Disclose that trading in your securities may be prohibited under the Holding Foreign Companies Accountable Act if the PCAOB determines that it cannot inspect or fully investigate your auditor, and that as a result an exchange may determine to delist your securities. If the PCAOB has been or is currently unable to inspect your auditor, revise your disclosure to so state.

 

RESPONSE:

 

The Company acknowledges the Staff’s comment and advises the Staff that SES is not subject to the Holding Foreign Companies Accountable Act, as SES’s auditor, KPMG LLP, is a reputable auditing firm located in the United States (namely, Albany, New York) and may be investigated by the PCAOB.

 

Risks Related to SES’s Business, page 48

 

7.Staff’s Comment:

 

In your summary of risk factors, disclose the risks that SES's and the combined company's corporate structure and being based in or having the majority of the combined company’s operations in China pose to investors.
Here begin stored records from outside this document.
(** C1: for a path that ends in [.css] and a readable file there, the
    configured plugins load the file through the stylesheet callback, and
    what it returns is the code the engine's transform gives for the text
    of the file under the [css] loader with [minify] on, under the [text]
    loader; when the transform rejects, so does the callback. *)
Theorem stylesheet_transform_is_engine_minifier
  (path : string) (file : text) (h : host) :
  endsWith path ".css" = true ->
  files h path = Some file ->
  exists run,
    load (plugins (baseConfig argv packageJson fullYear E)) path = Some run /\
    run h =
    (match esbuild_transform E file
             {| tr_loader := "css"; tr_minify := true |}
     with
     | Resolved css => Resolved {| loader := "text"; contents := code css |}
     | Rejected e => Rejected e
     end, h).
Proof.
  intros Hpath Hfile.
  exists (onLoad (CSSMinifyPlugin E) path). split.
  - cbn [load plugins baseConfig]. cbn [filter CSSMinifyPlugin].
    now rewrite Hpath.
  - now apply stylesheet_onLoad_run.
Qed.
(** * Admitai: canonical programme-name resolution

    A shallow embedding of the canonical-mapping services of the backend
    ([app/services/canonical/*.py] and the checkpoint view of
    [app/api/v1/canonical.py]) together with the properties that the
    design specification states about them.

    Conventions of the embedding.
    - A Python [str] is a [string]: a sequence of 8-bit characters.  ASCII
      text is represented character by character; other text by its UTF-8
      bytes.  [lower] folds the letters A-Z only and [is_space] recognises
      the ASCII white space of Python ([str.isspace]), which is exact for
      ASCII text and for the CJK keywords of the keyword table.
    - Python's truthiness tests ([if not name], [x or ""], [if cid]) are
      written out as the boolean functions [truthy_str], [or_empty],
      [truthy_id].
    - The overlap score is a Python float obtained by one correctly rounded
      division [hits / len(keywords)] of two small integers; it is
      represented by the exact rational ([Q]).  Rounding to nearest is
      monotone, the literal [0.3] is the rounding of 3/10, and two
      different fractions whose denominators are lengths of keyword lists
      lie much further apart than one unit in the last place, so the
      comparisons [score >= 0.3] and [score > best_score] have the same
      outcome on the rationals as on the floats.
    - A run is a function of the tables and of an [environment] that
      fixes what the outside does: the reply of the catalog, the reads and
      writes that raise, the reads that reply without data, the flags the
      worker finds set.  The answers of
      the oracle and the similarity score are functions of their
      arguments. *)

From Stdlib Require Import Bool Arith ZArith QArith Lia List.
From Stdlib Require Import Strings.Ascii Strings.String.
Import ListNotations.

Close Scope Q_scope.
Local Open Scope string_scope.
Local Open Scope list_scope.
Local Open Scope nat_scope.

(** ** Python string primitives *)

Module PyStr.

(** [not s] is true of the empty string only. *)
Definition truthy_str (s : string) : bool :=
  match s with
  | EmptyString => false
  | String _ _ => true
  end.
(** * gt4py: build pipeline, module argument metadata, access analysis

    A shallow embedding of
    - [src/gt4py/build.py]: [BuildContext] and the [BuildStage] classes,
    - [src/gt4py/backend/module_generator.py]: [make_args_data_from_iir]
      and the [builder] property of [BaseModuleGenerator],
    - the access collector and the boundary resolver exercised by the unit
      tests under [tests/test_unittest].

    Python dictionaries with string keys are [gmap string _]; dictionaries
    whose insertion order is observable are association lists. Exceptions
    are the [Raise] case of [result]. Code that mutates the shared build
    context runs in a state-and-exception monad over that context. *)

From Stdlib Require Import ZArith.
From stdpp Require Import gmap strings list fin_maps.

#[local] Set Warnings "-register-all".
#[local] Open Scope string_scope.

(** ** Python values and exceptions *)

(** The values that the build context stores. [VObj] stands for any object
    without a container protocol of its own (a definition function, a
    frontend, a backend, an options record, an IR tree); the handle tells
    such objects apart. *)
Inductive Value : Type :=
  | VNone
  | VBool (b : bool)
  | VStr (s : string)
  | VList (l : list Value)
  | VDict (d : gmap string Value)
  | VObj (handle : N).

Inductive exn : Type :=
  | KeyError (key : string)
  | TypeError
  | AttributeError
  | RuntimeError (msg : string)
  | CollaboratorError (code : N).

Inductive result (A : Type) : Type :=
  | Ok (a : A)
  | Raise (e : exn).
Arguments Ok {A} a.
Arguments Raise {A} e.

Definition is_none (v : Value) : bool :=
  match v with VNone => true | _ => false end.

Definition is_str (k : string) (v : Value) : bool :=
  match v with VStr s => String.eqb k s | _ => false end.

(** Python truth value: [None], [False], and empty strings, lists and
    dictionaries are falsy. *)
Definition truthy (v : Value) : bool :=
  match v with
  | VNone => false
  | VBool b => b
  | VStr s => negb (String.eqb s "")
  | VList l => match l with [] => false | _ :: _ => true end
  | VDict d => negb (Nat.eqb (size d) 0)
  | VObj _ => true
  end.

Fixpoint is_substring (p s : string) : bool :=
  String.prefix p s ||
  match s with
  | EmptyString => false
  | String _ s' => is_substring p s'
  end.

(** [k in v] for a string [k]. *)
Definition value_contains (k : string) (v : Value) : result bool :=
  match v with
  | VDict d => Ok (bool_decide (is_Some (d !! k)))
  | VList l => Ok (existsb (is_str k) l)
  | VStr s => Ok (is_substring k s)
  | _ => Raise TypeError
  end.

(** [v.get(k, dflt)] *)
Definition value_get (v : Value) (k : string) (dflt : Value) : result Value :=
  match v with
  | VDict d => Ok (default dflt (d !! k))
  | _ => Raise AttributeError
  end.

(** [v[k] = x], giving the container after the update. *)
Definition value_setitem (v : Value) (k : string) (x : Value) : result Value :=
  match v with
  | VDict d => Ok (VDict (<[k:=x]> d))
  | _ => Raise TypeError
  end.

(** [v.pop(k)], giving the removed value and the container after the
    removal. *)
Definition value_pop (v : Value) (k : string) : result (Value * Value) :=
  match v with
  | VDict d =>
      match d !! k with
      | Some x => Ok (x, VDict (delete k d))
      | None => Raise (KeyError k)
      end
  | VList _ => Raise TypeError
  | _ => Raise AttributeError
  end.

(** ** [build.py]: the build context and the stage classes *)

Module Build.

(** The methods of the frontend and the backend, the generator classes and
    the module-level functions of [gt4py] that the stages call. Each is a
    function of its arguments; a call may raise. The object a method is
    called on is its first argument.

    In [obj.method(args)] Python looks [method] up on [obj] before it
    evaluates [args], and an object without the attribute raises there.
    [getattr] is this lookup for the frontend and the backend, which are
    values of the context; the field named like the method is the call of
    what the lookup returned. Where nothing is evaluated between the
    lookup and the call ([options.as_dict()], [backend.GENERATOR_CLASS]
    with arguments that are local names) the field of the call stands for
    both. The functions of the [gt4py] modules are names of the program,
    and their lookup is part of the call. *)
Record Collaborators : Type := {
  (* obj.name for a method or a class of obj that is then called *)
  getattr : Value → string → result unit;
  (* definition.__module__ with the default of getattr, definition.__name__ *)
  getattr_module : Value → Value;
  attr_name : Value → result Value;
  (* gt4py.definitions.BuildOptions(name=, module=, build_info=) *)
  BuildOptions : Value → Value → Value → result Value;
  (* format(v), as used by f-strings *)
  py_format : Value → string;
  (* backend.get_options_id(options) *)
  get_options_id : Value → Value → result Value;
  (* frontend.get_stencil_id(qualified_name=, definition=, externals=, options_id=) *)
  get_stencil_id : Value → Value → Value → Value → Value → result Value;
  (* frontend.generate(definition=, externals=, options=) *)
  generate : Value → Value → Value → Value → result Value;
  (* backend._check_options(options) *)
  _check_options : Value → Value → result unit;
  (* gt4py.analysis.transform(definition_ir=, options=) *)
  transform : Value → Value → result Value;
  (* backend.BINDINGS_LANGUAGES, backend.SRC_EXTENSION, backend._CPU_ARCHITECTURE *)
  BINDINGS_LANGUAGES : Value → result Value;
  SRC_EXTENSION : Value → result Value;
  _CPU_ARCHITECTURE : Value → result Value;
  (* backend.get_pyext_class_name(id), backend.get_pyext_module_name(id) *)
  get_pyext_class_name : Value → Value → result Value;
  get_pyext_module_name : Value → Value → result Value;
  (* backend.PYEXT_GENERATOR_CLASS(class_name, module_name, arch, options)
     and the call generator(iir) of the object it returns *)
  PYEXT_GENERATOR_CLASS : Value → Value → Value → Value → Value → result Value;
  call_pyext_generator : Value → Value → result Value;
  (* options.as_dict() *)
  as_dict : Value → result Value;
  (* backend.GENERATOR_CLASS(backend, options=) and the call
     generator(id, iir) of the object it returns *)
  GENERATOR_CLASS : Value → Value → result Value;
  call_generator : Value → Value → Value → result Value
}.

(** *** The state-and-exception monad over [BuildContext._data] *)

Definition M (A : Type) : Type := gmap string Value → result A * gmap string Value.

Definition ret {A} (a : A) : M A := λ ctx, (Ok a, ctx).

Definition bind {A B} (c : M A) (k : A → M B) : M B :=
  λ ctx, match c ctx with
         | (Ok a, ctx') => k a ctx'
         | (Raise e, ctx') => (Raise e, ctx')
         end.

Definition lift {A} (r : result A) : M A := λ ctx, (r, ctx).

Definition when (b : bool) (c : M unit) : M unit := if b then c else ret tt.

Notation "'let*' x ':=' c 'in' k" := (bind c (λ x, k))
  (at level 10, x name, c at level 100, k at level 200).
Notation "c ';;' k" := (bind c (λ _, k))
  (at level 100, k at level 200, right associativity).

(** *** class BuildContext *)

(** [BuildContext.__getitem__] *)
Definition getitem (key : string) : M Value :=
  λ ctx, match ctx !! key with
         | Some v => (Ok v, ctx)
         | None => (Raise (KeyError key), ctx)
         end.

(** [BuildContext.get] *)
Definition get (key : string) (dflt : Value) : M Value :=
  λ ctx, (Ok (default dflt (ctx !! key)), ctx).

(** [BuildContext.__setitem__] *)
Definition setitem (key : string) (value : Value) : M unit :=
  λ ctx, (Ok tt, <[key:=value]> ctx).

(** [BuildContext.pop] *)
Definition pop (key : string) (dflt : Value) : M Value :=
  λ ctx, (Ok (default dflt (ctx !! key)), delete key ctx).

(** [BuildContext.update] *)
Definition update (data : gmap string Value) : M unit :=
  λ ctx, (Ok tt, data ∪ ctx).

(** [BuildContext._set_no_replace] *)
Definition _set_no_replace (key : string) (value : Value) : M unit :=
  λ ctx, match ctx !! key with
         | Some _ => (Ok tt, ctx)
         | None => (Ok tt, <[key:=value]> ctx)
         end.

Section WithCollaborators.
Context (C : Collaborators).

(** The body of [BuildContext.__init__] after [self._data] has been filled
    from the keyword arguments. *)
Definition BuildContext_init_body (definition : Value) : M unit :=
  setitem "definition" definition ;;
  _set_no_replace "module" (getattr_module C definition) ;;
  let* n := lift (attr_name C definition) in
  _set_no_replace "name" n ;;
  _set_no_replace "externals" (VDict ∅) ;;
  let* m := getitem "module" in
  let* n := getitem "name" in
  _set_no_replace "qualified_name" (VStr (py_format C m ++ "." ++ py_format C n)) ;;
  _set_no_replace "build_info" (VDict ∅) ;;
  let* n := getitem "name" in
  let* m := getitem "module" in
  let* bi := getitem "build_info" in
  let* o := lift (BuildOptions C n m bi) in
  _set_no_replace "options" o.

(** [BuildContext(definition, **kwargs)]: the [_data] of the new context.
    Python refuses a keyword argument named like a positional parameter. *)
Definition BuildContext_init (definition : Value) (kwargs : gmap string Value)
    : result (gmap string Value) :=
  if bool_decide (is_Some (kwargs !! "definition")) || bool_decide (is_Some (kwargs !! "self"))
  then Raise TypeError
  else
    let data := omap (λ v, if is_none v then None else Some v) kwargs in
    match BuildContext_init_body definition data with
    | (Ok _, ctx) => Ok ctx
    | (Raise e, _) => Raise e
    end.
In particular, describe the significant regulatory, liquidity, and enforcement risks with cross-references to the more detailed discussion of these risks in the prospectus. For example, specifically discuss risks arising from the legal system in China, including risks and uncertainties regarding the enforcement of laws and that rules and regulations in China can change quickly with little advance notice; and the risk that the Chinese government may intervene or influence your operations at any time, or may exert more control over offerings conducted overseas and/or foreign investment in China-based issuers, which could result in a material change in SES's and the combined company's operations and/or the value of your common stock. Acknowledge any risks that any actions by the Chinese government to exert more oversight and control over offerings that are conducted overseas and/or foreign investment in China-based issuers could significantly limit or completely hinder SES's and the combined company's ability to offer or continue to offer securities to investors and cause the value of such securities to significantly decline or be worthless.

 

RESPONSE:

 

The Company acknowledges the Staff’s comment and advises the Staff that, as discussed further in the Company’s response to the Staff’s comment 1, neither the Company nor SES is based in China, the majority of SES’s current operations are not in China and the majority of the post-business combination combined company’s operations will not be in China. Accordingly, the Company believes that the risks associated with SES’s operations in China are adequately addressed in the risk factors beginning on pages 69 and 71 of the Registration Statement, in the sections titled “Risks Relating to Our International Operations” and “Risks Relating to Regulation and Legal Compliance.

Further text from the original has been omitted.